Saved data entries
━━━━━━━━

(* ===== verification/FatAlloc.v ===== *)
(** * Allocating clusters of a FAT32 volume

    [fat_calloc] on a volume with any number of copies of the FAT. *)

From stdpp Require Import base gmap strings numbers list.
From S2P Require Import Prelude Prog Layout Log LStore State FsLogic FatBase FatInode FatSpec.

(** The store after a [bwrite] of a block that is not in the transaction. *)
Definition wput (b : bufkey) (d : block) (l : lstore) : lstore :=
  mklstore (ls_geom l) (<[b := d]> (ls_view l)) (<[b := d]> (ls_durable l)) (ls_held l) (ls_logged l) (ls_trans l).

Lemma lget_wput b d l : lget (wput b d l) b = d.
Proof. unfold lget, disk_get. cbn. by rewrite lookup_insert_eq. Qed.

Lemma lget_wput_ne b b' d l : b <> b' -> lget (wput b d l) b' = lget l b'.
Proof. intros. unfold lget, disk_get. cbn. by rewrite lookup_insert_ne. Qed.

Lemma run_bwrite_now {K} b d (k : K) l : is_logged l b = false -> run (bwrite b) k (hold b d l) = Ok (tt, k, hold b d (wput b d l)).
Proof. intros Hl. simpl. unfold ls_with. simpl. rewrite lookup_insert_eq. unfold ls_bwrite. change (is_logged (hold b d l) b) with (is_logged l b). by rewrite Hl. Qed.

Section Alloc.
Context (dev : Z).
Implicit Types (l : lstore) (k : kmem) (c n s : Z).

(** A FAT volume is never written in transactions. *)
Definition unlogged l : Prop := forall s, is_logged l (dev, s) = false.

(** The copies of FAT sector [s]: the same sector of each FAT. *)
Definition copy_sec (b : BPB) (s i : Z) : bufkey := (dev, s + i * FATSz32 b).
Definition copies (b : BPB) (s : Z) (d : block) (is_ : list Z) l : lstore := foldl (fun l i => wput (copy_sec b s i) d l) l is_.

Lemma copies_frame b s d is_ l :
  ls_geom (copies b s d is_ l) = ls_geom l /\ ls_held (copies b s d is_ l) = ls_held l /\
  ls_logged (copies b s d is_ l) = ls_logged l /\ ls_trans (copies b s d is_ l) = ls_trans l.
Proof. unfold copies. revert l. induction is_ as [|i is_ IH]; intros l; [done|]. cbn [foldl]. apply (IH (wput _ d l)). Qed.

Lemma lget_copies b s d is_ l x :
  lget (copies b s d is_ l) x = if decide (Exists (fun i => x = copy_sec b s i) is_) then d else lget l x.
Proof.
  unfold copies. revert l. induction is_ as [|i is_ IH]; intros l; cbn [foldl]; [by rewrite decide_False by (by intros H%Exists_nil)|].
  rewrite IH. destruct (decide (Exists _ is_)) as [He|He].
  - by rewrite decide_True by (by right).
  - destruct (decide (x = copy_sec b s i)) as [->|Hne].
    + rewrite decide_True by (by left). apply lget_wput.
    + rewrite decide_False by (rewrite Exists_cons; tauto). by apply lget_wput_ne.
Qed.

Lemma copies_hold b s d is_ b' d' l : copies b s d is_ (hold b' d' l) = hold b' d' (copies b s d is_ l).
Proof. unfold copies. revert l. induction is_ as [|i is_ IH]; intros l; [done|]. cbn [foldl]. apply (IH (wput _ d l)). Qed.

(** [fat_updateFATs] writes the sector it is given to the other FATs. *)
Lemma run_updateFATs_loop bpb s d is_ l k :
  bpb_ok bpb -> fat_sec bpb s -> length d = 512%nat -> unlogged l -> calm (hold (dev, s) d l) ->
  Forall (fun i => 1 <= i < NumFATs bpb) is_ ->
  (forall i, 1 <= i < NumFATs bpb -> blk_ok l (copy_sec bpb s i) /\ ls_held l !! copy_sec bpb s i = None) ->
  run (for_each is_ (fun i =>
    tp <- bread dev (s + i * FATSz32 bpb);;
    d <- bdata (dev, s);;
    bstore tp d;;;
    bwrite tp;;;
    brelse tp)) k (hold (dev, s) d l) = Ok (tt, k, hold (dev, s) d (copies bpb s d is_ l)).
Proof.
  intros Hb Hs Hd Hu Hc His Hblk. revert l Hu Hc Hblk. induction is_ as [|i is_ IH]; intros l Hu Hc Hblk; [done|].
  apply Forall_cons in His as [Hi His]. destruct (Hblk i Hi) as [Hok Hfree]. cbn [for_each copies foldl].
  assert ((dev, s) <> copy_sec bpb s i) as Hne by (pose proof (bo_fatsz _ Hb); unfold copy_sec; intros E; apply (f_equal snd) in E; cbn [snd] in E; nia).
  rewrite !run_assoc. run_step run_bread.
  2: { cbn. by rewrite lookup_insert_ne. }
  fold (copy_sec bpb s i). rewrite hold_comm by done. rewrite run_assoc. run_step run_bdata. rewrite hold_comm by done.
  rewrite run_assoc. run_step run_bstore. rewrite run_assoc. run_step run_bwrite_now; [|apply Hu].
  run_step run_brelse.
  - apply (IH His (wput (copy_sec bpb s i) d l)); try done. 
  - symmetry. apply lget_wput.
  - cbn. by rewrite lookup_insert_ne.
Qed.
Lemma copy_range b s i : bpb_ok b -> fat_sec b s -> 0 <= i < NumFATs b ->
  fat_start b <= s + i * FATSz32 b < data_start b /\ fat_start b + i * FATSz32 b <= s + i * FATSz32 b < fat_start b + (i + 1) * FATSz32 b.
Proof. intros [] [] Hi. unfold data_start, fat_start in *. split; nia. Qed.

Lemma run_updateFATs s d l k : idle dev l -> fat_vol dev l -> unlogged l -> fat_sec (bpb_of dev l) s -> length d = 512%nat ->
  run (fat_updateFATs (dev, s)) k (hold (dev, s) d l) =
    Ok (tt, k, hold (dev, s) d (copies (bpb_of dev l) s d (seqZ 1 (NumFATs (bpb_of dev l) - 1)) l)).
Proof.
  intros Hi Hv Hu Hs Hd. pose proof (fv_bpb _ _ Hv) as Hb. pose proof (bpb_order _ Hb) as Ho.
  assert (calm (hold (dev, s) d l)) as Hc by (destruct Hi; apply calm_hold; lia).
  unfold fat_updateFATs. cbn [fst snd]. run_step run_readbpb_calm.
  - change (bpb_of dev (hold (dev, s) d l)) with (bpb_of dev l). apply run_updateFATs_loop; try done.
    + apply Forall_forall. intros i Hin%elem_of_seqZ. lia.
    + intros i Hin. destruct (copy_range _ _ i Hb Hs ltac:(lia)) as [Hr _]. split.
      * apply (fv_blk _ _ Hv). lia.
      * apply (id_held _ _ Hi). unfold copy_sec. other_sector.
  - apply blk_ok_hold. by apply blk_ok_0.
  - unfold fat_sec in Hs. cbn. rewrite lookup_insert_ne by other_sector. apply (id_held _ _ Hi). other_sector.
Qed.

━━━━━━━━

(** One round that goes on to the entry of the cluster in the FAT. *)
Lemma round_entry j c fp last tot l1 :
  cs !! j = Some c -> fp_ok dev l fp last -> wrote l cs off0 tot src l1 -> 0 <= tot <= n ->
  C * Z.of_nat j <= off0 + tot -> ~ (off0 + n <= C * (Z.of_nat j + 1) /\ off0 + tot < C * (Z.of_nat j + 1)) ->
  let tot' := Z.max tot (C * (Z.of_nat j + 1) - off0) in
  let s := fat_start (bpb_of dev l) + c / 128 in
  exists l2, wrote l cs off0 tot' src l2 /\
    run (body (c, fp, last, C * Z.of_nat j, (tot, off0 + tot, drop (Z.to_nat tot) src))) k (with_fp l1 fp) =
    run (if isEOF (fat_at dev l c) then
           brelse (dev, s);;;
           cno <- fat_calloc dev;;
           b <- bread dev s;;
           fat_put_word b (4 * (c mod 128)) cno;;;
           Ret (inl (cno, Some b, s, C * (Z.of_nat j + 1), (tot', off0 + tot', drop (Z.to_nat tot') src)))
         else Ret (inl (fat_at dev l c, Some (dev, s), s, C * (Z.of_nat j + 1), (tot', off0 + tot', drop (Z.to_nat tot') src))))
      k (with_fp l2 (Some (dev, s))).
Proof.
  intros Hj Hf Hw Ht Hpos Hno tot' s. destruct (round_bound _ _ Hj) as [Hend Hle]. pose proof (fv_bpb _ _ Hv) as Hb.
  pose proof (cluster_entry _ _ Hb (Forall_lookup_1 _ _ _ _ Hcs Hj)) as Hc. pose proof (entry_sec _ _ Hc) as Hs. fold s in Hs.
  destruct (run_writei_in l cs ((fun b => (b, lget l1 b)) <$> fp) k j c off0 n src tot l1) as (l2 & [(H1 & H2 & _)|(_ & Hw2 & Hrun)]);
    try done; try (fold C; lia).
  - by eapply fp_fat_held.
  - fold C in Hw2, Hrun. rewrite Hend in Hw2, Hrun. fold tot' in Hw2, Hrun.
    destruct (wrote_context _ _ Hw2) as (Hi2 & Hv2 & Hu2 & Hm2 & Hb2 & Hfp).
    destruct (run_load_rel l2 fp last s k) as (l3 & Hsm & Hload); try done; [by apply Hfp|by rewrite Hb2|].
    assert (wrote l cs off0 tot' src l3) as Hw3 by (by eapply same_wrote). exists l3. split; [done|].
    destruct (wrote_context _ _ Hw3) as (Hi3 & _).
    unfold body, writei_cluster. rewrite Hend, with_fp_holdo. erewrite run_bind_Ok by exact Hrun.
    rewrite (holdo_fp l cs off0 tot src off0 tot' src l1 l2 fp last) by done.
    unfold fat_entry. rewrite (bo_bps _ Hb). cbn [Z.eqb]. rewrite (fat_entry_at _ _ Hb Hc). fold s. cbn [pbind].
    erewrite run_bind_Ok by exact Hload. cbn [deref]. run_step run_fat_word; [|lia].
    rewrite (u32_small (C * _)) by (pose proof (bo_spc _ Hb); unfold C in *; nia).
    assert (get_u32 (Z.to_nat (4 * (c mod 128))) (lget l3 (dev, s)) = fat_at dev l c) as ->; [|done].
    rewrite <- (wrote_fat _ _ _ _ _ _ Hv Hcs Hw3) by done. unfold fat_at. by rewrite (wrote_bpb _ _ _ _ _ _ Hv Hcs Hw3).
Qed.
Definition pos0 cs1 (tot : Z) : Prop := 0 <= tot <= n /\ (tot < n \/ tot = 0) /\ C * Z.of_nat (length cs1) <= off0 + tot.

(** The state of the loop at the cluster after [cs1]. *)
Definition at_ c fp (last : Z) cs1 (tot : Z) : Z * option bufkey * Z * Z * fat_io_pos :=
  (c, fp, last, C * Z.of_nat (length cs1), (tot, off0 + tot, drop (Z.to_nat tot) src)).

━━━━━━━━

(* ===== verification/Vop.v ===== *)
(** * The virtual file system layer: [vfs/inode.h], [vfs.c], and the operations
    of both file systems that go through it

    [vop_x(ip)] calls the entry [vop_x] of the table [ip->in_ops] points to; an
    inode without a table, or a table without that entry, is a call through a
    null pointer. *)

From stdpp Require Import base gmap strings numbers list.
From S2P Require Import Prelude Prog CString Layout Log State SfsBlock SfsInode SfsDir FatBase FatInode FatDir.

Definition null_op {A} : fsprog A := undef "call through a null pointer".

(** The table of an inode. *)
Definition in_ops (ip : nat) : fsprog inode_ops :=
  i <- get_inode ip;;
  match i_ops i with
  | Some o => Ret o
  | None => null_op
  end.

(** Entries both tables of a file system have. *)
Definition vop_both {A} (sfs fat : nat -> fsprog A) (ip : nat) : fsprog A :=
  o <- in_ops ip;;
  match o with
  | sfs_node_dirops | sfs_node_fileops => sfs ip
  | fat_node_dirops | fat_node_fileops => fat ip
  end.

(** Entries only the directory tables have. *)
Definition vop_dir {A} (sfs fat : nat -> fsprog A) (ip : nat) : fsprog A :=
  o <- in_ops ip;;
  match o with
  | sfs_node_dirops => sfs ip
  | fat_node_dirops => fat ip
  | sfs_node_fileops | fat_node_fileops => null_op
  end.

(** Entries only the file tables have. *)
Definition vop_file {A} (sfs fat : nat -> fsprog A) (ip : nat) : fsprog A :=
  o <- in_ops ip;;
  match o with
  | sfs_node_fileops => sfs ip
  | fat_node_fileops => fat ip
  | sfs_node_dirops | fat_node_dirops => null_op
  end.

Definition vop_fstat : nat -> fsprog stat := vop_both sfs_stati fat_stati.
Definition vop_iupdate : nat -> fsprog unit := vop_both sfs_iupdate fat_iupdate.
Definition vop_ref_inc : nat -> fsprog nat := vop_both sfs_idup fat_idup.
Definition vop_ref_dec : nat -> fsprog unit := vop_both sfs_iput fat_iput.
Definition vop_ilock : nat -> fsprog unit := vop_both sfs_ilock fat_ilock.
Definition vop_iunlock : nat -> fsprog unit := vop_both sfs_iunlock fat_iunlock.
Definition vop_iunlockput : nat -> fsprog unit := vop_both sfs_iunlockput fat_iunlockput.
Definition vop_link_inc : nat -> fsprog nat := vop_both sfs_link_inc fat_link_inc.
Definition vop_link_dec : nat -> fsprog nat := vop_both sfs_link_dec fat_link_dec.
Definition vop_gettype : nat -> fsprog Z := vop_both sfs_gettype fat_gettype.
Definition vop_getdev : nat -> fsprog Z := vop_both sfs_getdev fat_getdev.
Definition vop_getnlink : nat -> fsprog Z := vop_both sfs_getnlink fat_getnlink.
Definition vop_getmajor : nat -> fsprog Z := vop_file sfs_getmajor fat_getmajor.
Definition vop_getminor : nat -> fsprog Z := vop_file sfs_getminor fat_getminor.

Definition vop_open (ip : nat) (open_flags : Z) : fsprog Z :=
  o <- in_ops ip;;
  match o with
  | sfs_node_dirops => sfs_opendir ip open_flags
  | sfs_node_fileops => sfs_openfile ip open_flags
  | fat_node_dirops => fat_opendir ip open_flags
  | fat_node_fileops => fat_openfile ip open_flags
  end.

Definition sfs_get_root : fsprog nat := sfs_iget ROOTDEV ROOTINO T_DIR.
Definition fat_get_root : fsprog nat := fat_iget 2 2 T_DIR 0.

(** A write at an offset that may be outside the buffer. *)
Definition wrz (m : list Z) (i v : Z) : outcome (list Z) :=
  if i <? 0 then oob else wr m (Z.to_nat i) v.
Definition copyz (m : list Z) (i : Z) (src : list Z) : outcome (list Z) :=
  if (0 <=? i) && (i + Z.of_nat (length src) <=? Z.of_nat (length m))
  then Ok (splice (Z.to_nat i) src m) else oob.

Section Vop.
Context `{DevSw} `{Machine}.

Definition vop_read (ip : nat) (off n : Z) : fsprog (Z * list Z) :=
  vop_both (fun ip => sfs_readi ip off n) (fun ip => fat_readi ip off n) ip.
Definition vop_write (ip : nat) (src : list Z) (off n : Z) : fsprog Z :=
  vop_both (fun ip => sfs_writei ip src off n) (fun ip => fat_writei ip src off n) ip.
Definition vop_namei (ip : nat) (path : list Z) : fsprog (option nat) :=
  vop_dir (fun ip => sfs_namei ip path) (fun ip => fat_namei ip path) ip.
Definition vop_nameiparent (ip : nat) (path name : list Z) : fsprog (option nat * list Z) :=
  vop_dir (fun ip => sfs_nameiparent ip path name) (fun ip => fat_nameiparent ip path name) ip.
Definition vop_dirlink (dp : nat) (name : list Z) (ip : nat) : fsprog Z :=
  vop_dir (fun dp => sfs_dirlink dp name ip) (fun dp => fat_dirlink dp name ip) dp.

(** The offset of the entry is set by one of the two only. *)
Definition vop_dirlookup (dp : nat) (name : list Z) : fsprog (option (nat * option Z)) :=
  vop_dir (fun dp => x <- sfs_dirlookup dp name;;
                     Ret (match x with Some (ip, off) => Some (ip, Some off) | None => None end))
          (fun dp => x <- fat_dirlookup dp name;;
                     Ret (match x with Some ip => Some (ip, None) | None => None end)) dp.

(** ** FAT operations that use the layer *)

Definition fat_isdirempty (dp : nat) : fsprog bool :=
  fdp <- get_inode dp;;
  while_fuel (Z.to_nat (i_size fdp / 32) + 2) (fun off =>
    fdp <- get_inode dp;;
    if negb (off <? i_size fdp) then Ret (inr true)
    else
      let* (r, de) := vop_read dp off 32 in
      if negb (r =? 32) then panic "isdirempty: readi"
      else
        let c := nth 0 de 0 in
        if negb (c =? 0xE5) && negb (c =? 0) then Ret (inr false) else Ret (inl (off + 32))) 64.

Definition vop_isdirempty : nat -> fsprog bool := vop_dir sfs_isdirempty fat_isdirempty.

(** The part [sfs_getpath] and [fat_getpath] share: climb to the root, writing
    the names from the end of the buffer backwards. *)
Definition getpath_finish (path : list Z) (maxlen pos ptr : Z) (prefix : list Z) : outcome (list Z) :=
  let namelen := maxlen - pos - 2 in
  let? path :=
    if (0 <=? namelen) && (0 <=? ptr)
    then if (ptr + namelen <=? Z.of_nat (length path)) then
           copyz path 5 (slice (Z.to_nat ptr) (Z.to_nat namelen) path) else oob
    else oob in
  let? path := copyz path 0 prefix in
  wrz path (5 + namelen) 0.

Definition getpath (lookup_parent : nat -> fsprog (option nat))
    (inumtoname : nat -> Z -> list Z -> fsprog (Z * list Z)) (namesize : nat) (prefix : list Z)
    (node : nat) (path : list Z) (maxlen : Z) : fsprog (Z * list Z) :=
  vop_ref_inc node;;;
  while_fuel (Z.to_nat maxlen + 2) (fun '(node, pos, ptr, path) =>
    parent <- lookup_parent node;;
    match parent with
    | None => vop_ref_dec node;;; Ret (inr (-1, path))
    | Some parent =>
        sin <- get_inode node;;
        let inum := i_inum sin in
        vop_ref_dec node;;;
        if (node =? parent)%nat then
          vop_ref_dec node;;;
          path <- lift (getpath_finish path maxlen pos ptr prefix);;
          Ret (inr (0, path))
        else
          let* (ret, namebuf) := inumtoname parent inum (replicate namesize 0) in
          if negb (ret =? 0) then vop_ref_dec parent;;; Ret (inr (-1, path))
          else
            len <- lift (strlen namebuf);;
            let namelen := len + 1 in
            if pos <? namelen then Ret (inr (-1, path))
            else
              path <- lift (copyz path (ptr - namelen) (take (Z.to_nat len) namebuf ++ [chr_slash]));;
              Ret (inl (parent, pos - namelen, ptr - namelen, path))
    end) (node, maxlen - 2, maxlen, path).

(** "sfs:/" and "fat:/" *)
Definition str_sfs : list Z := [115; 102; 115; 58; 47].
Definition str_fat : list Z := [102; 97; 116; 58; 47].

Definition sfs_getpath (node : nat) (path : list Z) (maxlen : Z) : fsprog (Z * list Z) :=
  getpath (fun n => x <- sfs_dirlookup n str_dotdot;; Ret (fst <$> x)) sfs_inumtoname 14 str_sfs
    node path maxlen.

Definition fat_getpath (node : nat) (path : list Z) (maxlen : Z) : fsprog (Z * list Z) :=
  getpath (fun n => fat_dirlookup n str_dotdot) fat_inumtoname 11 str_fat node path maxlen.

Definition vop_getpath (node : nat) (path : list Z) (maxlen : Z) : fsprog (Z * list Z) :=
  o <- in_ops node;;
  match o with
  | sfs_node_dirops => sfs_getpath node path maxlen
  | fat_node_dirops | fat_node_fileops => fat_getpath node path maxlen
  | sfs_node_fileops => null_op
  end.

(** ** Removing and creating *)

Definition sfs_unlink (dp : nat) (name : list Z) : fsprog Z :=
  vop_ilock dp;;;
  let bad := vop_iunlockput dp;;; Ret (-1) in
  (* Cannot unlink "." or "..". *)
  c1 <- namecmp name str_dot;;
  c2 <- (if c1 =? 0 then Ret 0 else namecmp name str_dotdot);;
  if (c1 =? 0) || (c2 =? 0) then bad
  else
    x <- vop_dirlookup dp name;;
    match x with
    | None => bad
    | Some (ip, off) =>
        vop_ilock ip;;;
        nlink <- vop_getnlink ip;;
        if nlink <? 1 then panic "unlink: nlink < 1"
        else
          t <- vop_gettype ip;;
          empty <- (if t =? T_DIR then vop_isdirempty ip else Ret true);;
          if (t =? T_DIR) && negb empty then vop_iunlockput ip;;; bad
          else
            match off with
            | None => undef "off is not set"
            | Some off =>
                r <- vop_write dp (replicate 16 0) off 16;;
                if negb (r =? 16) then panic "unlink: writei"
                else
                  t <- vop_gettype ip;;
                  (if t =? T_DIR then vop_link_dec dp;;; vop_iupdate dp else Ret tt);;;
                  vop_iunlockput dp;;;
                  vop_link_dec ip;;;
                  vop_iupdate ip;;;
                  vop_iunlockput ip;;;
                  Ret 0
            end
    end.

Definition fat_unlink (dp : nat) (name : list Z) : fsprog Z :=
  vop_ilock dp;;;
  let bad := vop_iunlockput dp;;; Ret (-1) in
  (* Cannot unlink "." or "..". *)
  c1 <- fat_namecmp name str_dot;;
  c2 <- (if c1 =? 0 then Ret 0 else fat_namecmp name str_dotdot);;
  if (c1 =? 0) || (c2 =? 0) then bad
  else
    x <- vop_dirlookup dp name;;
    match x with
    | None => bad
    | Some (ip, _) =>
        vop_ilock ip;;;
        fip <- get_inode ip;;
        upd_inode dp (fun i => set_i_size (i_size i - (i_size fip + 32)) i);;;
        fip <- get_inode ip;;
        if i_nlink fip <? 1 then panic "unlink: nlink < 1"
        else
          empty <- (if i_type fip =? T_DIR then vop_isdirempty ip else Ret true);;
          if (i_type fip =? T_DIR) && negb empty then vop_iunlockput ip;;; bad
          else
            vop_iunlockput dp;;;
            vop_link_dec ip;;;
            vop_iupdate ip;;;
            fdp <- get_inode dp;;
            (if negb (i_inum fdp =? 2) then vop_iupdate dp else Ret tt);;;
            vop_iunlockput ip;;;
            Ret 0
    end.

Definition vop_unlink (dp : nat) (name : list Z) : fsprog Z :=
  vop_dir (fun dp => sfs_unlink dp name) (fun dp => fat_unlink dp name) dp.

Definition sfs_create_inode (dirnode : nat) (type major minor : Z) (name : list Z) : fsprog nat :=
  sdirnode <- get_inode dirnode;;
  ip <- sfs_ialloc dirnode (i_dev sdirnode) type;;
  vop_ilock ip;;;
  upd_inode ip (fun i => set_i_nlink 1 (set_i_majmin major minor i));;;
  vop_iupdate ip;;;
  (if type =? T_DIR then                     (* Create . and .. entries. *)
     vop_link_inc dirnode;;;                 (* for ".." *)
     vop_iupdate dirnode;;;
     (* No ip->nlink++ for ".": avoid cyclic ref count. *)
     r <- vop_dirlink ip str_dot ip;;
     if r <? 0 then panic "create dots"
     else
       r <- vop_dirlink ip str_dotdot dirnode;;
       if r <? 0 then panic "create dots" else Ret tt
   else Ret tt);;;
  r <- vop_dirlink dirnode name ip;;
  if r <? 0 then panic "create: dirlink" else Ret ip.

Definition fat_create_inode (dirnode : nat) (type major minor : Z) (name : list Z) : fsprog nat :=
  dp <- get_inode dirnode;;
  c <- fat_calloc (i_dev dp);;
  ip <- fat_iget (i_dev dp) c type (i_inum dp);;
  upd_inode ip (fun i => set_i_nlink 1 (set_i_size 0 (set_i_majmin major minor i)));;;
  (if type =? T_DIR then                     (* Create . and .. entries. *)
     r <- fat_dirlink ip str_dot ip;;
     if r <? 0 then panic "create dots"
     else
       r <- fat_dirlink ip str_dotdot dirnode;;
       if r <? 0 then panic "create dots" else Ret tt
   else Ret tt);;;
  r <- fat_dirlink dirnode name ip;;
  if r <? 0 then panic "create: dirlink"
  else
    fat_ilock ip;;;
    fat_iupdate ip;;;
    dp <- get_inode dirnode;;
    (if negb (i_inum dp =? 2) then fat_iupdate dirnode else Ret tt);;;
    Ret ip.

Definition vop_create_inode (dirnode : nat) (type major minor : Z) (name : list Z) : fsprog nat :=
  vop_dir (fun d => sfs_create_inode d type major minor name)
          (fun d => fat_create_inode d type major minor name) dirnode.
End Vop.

━━━━━━━━

§ **WHAT THE TASK REQUIRES**
Give back exactly the lines above, from the line containing "vop_both (fun ip => sfs_readi" through the line containing "then if (ptr", with both end lines and nothing more.

§ **SOLUTION BELOW**
  vop_both (fun ip => sfs_readi ip off n) (fun ip => fat_readi ip off n) ip.
Definition vop_write (ip : nat) (src : list Z) (off n : Z) : fsprog Z :=
  vop_both (fun ip => sfs_writei ip src off n) (fun ip => fat_writei ip src off n) ip.
Definition vop_namei (ip : nat) (path : list Z) : fsprog (option nat) :=
  vop_dir (fun ip => sfs_namei ip path) (fun ip => fat_namei ip path) ip.
Definition vop_nameiparent (ip : nat) (path name : list Z) : fsprog (option nat * list Z) :=
  vop_dir (fun ip => sfs_nameiparent ip path name) (fun ip => fat_nameiparent ip path name) ip.
Definition vop_dirlink (dp : nat) (name : list Z) (ip : nat) : fsprog Z :=
  vop_dir (fun dp => sfs_dirlink dp name ip) (fun dp => fat_dirlink dp name ip) dp.

(** The offset of the entry is set by one of the two only. *)
Definition vop_dirlookup (dp : nat) (name : list Z) : fsprog (option (nat * option Z)) :=
  vop_dir (fun dp => x <- sfs_dirlookup dp name;;
                     Ret (match x with Some (ip, off) => Some (ip, Some off) | None => None end))
          (fun dp => x <- fat_dirlookup dp name;;
                     Ret (match x with Some ip => Some (ip, None) | None => None end)) dp.

(** ** FAT operations that use the layer *)

Definition fat_isdirempty (dp : nat) : fsprog bool :=
  fdp <- get_inode dp;;
  while_fuel (Z.to_nat (i_size fdp / 32) + 2) (fun off =>
    fdp <- get_inode dp;;
    if negb (off <? i_size fdp) then Ret (inr true)
    else
      let* (r, de) := vop_read dp off 32 in
      if negb (r =? 32) then panic "isdirempty: readi"
      else
        let c := nth 0 de 0 in
        if negb (c =? 0xE5) && negb (c =? 0) then Ret (inr false) else Ret (inl (off + 32))) 64.

Definition vop_isdirempty : nat -> fsprog bool := vop_dir sfs_isdirempty fat_isdirempty.

(** The part [sfs_getpath] and [fat_getpath] share: climb to the root, writing
    the names from the end of the buffer backwards. *)
Definition getpath_finish (path : list Z) (maxlen pos ptr : Z) (prefix : list Z) : outcome (list Z) :=
  let namelen := maxlen - pos - 2 in
  let? path :=
    if (0 <=? namelen) && (0 <=? ptr)
    then if (ptr + namelen <=? Z.of_nat (length path)) then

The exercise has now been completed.